What is needed: Which lines in the data below contain the word "that"? Return each of them.

Source data:
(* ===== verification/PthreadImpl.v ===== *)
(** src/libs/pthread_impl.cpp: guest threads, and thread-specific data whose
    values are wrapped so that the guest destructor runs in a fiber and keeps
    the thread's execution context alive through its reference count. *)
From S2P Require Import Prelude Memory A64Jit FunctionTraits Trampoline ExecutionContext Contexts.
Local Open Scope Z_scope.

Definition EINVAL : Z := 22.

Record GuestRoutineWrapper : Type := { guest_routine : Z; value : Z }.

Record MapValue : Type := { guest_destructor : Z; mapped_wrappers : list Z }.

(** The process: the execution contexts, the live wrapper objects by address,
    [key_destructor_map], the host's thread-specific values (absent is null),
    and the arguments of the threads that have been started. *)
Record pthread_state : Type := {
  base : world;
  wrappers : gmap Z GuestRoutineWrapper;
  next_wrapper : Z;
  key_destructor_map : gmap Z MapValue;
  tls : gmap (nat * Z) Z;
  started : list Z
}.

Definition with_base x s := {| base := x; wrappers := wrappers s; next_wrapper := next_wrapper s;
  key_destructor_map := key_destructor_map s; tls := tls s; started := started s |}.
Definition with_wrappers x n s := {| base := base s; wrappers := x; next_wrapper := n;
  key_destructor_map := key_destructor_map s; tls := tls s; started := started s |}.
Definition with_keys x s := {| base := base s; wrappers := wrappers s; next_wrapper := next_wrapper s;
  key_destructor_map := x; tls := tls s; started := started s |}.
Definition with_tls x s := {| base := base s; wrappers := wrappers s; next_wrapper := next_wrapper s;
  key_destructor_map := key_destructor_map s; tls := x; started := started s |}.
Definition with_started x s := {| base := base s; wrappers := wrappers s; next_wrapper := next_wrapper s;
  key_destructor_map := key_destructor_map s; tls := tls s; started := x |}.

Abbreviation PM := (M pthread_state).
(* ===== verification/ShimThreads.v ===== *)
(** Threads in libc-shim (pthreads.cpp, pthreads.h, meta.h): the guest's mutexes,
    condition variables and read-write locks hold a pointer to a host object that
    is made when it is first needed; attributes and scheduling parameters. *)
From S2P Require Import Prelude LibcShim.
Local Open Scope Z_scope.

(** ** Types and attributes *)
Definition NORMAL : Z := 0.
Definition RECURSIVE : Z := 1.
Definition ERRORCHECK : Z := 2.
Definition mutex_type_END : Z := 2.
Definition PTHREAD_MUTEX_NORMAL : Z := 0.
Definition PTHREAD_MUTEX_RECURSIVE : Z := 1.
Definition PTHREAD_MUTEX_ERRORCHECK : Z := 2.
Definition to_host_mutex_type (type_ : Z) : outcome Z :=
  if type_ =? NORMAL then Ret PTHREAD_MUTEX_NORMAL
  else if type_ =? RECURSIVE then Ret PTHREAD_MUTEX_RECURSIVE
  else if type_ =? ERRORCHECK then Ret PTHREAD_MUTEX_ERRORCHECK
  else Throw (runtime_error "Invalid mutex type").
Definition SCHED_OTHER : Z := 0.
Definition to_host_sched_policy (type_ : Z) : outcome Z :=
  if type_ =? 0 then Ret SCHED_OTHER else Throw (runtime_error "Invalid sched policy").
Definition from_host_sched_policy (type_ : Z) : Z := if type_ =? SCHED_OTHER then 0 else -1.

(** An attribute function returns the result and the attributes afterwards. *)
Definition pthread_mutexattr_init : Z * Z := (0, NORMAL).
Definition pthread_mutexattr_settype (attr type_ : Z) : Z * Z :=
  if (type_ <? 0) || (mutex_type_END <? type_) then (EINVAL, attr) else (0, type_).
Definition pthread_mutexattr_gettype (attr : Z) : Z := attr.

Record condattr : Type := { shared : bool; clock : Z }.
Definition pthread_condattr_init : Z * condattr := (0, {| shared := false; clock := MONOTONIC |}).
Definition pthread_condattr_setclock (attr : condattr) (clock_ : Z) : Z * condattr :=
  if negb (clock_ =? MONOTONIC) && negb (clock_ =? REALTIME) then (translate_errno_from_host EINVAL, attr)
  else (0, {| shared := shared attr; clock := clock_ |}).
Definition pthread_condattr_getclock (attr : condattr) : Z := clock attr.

Written response:
    values are wrapped so that the guest destructor runs in a fiber and keeps
    and the arguments of the threads that have been started. *)
    condition variables and read-write locks hold a pointer to a host object that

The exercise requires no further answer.